Work required: Copy each entry below without any change.

Stored data
=== Section Start ===
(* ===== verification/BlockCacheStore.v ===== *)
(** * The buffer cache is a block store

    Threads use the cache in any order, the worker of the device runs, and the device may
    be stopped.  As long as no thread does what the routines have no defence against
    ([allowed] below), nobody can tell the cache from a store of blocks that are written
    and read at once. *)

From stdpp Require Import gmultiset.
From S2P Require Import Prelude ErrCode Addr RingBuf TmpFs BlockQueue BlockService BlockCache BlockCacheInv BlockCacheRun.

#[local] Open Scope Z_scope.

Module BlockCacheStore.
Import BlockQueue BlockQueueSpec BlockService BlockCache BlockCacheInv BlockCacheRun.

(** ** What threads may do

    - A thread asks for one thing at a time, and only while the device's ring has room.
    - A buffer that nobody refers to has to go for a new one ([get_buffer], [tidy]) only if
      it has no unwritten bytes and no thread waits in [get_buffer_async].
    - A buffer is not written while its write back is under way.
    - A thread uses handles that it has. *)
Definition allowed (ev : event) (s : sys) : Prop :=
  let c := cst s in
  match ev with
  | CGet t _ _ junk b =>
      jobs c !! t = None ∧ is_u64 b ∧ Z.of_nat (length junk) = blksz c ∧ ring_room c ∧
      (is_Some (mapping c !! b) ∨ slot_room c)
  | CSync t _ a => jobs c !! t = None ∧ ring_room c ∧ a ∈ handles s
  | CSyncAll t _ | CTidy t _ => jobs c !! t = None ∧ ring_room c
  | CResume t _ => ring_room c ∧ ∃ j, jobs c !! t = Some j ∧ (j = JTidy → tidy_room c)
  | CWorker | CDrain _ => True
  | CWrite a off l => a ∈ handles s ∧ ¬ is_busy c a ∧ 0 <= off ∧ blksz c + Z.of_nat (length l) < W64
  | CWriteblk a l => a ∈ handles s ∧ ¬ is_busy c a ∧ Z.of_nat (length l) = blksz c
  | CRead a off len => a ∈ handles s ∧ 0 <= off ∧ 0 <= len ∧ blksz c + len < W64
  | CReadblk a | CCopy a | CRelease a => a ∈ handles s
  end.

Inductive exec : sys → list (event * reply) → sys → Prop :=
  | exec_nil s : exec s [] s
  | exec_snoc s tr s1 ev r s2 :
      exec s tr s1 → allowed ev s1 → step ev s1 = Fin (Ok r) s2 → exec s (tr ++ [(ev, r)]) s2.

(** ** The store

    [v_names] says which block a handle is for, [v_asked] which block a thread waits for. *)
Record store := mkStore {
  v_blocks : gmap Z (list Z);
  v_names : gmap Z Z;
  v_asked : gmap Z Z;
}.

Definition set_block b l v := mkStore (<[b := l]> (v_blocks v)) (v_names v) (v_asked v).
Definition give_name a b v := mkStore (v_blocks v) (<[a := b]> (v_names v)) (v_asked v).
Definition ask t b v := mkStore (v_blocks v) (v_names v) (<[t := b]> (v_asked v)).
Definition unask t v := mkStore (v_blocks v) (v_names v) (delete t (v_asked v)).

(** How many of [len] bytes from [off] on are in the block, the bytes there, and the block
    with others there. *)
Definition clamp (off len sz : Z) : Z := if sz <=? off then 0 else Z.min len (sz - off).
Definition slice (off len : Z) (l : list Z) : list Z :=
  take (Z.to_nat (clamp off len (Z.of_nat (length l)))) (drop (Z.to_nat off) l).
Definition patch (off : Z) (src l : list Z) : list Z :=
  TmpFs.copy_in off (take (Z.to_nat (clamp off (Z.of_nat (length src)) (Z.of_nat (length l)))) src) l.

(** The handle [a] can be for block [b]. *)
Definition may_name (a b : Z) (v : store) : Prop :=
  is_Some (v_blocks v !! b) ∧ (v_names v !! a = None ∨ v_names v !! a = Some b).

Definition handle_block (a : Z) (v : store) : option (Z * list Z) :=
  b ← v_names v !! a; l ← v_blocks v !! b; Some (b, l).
=== Section End ===
Response to this task:
(* ===== verification/BlockCacheStore.v ===== *)
(** * The buffer cache is a block store

    Threads use the cache in any order, the worker of the device runs, and the device may
    be stopped.  As long as no thread does what the routines have no defence against
    ([allowed] below), nobody can tell the cache from a store of blocks that are written
    and read at once. *)

From stdpp Require Import gmultiset.
From S2P Require Import Prelude ErrCode Addr RingBuf TmpFs BlockQueue BlockService BlockCache BlockCacheInv BlockCacheRun.

#[local] Open Scope Z_scope.

Module BlockCacheStore.
Import BlockQueue BlockQueueSpec BlockService BlockCache BlockCacheInv BlockCacheRun.

(** ** What threads may do

    - A thread asks for one thing at a time, and only while the device's ring has room.
    - A buffer that nobody refers to has to go for a new one ([get_buffer], [tidy]) only if
      it has no unwritten bytes and no thread waits in [get_buffer_async].
    - A buffer is not written while its write back is under way.
    - A thread uses handles that it has. *)
Definition allowed (ev : event) (s : sys) : Prop :=
  let c := cst s in
  match ev with
  | CGet t _ _ junk b =>
      jobs c !! t = None ∧ is_u64 b ∧ Z.of_nat (length junk) = blksz c ∧ ring_room c ∧
      (is_Some (mapping c !! b) ∨ slot_room c)
  | CSync t _ a => jobs c !! t = None ∧ ring_room c ∧ a ∈ handles s
  | CSyncAll t _ | CTidy t _ => jobs c !! t = None ∧ ring_room c
  | CResume t _ => ring_room c ∧ ∃ j, jobs c !! t = Some j ∧ (j = JTidy → tidy_room c)
  | CWorker | CDrain _ => True
  | CWrite a off l => a ∈ handles s ∧ ¬ is_busy c a ∧ 0 <= off ∧ blksz c + Z.of_nat (length l) < W64
  | CWriteblk a l => a ∈ handles s ∧ ¬ is_busy c a ∧ Z.of_nat (length l) = blksz c
  | CRead a off len => a ∈ handles s ∧ 0 <= off ∧ 0 <= len ∧ blksz c + len < W64
  | CReadblk a | CCopy a | CRelease a => a ∈ handles s
  end.

Inductive exec : sys → list (event * reply) → sys → Prop :=
  | exec_nil s : exec s [] s
  | exec_snoc s tr s1 ev r s2 :
      exec s tr s1 → allowed ev s1 → step ev s1 = Fin (Ok r) s2 → exec s (tr ++ [(ev, r)]) s2.

(** ** The store

    [v_names] says which block a handle is for, [v_asked] which block a thread waits for. *)
Record store := mkStore {
  v_blocks : gmap Z (list Z);
  v_names : gmap Z Z;
  v_asked : gmap Z Z;
}.

Definition set_block b l v := mkStore (<[b := l]> (v_blocks v)) (v_names v) (v_asked v).
Definition give_name a b v := mkStore (v_blocks v) (<[a := b]> (v_names v)) (v_asked v).
Definition ask t b v := mkStore (v_blocks v) (v_names v) (<[t := b]> (v_asked v)).
Definition unask t v := mkStore (v_blocks v) (v_names v) (delete t (v_asked v)).

(** How many of [len] bytes from [off] on are in the block, the bytes there, and the block
    with others there. *)
Definition clamp (off len sz : Z) : Z := if sz <=? off then 0 else Z.min len (sz - off).
Definition slice (off len : Z) (l : list Z) : list Z :=
  take (Z.to_nat (clamp off len (Z.of_nat (length l)))) (drop (Z.to_nat off) l).
Definition patch (off : Z) (src l : list Z) : list Z :=
  TmpFs.copy_in off (take (Z.to_nat (clamp off (Z.of_nat (length src)) (Z.of_nat (length l)))) src) l.

(** The handle [a] can be for block [b]. *)
Definition may_name (a b : Z) (v : store) : Prop :=
  is_Some (v_blocks v !! b) ∧ (v_names v !! a = None ∨ v_names v !! a = Some b).

Definition handle_block (a : Z) (v : store) : option (Z * list Z) :=
  b ← v_names v !! a; l ← v_blocks v !! b; Some (b, l).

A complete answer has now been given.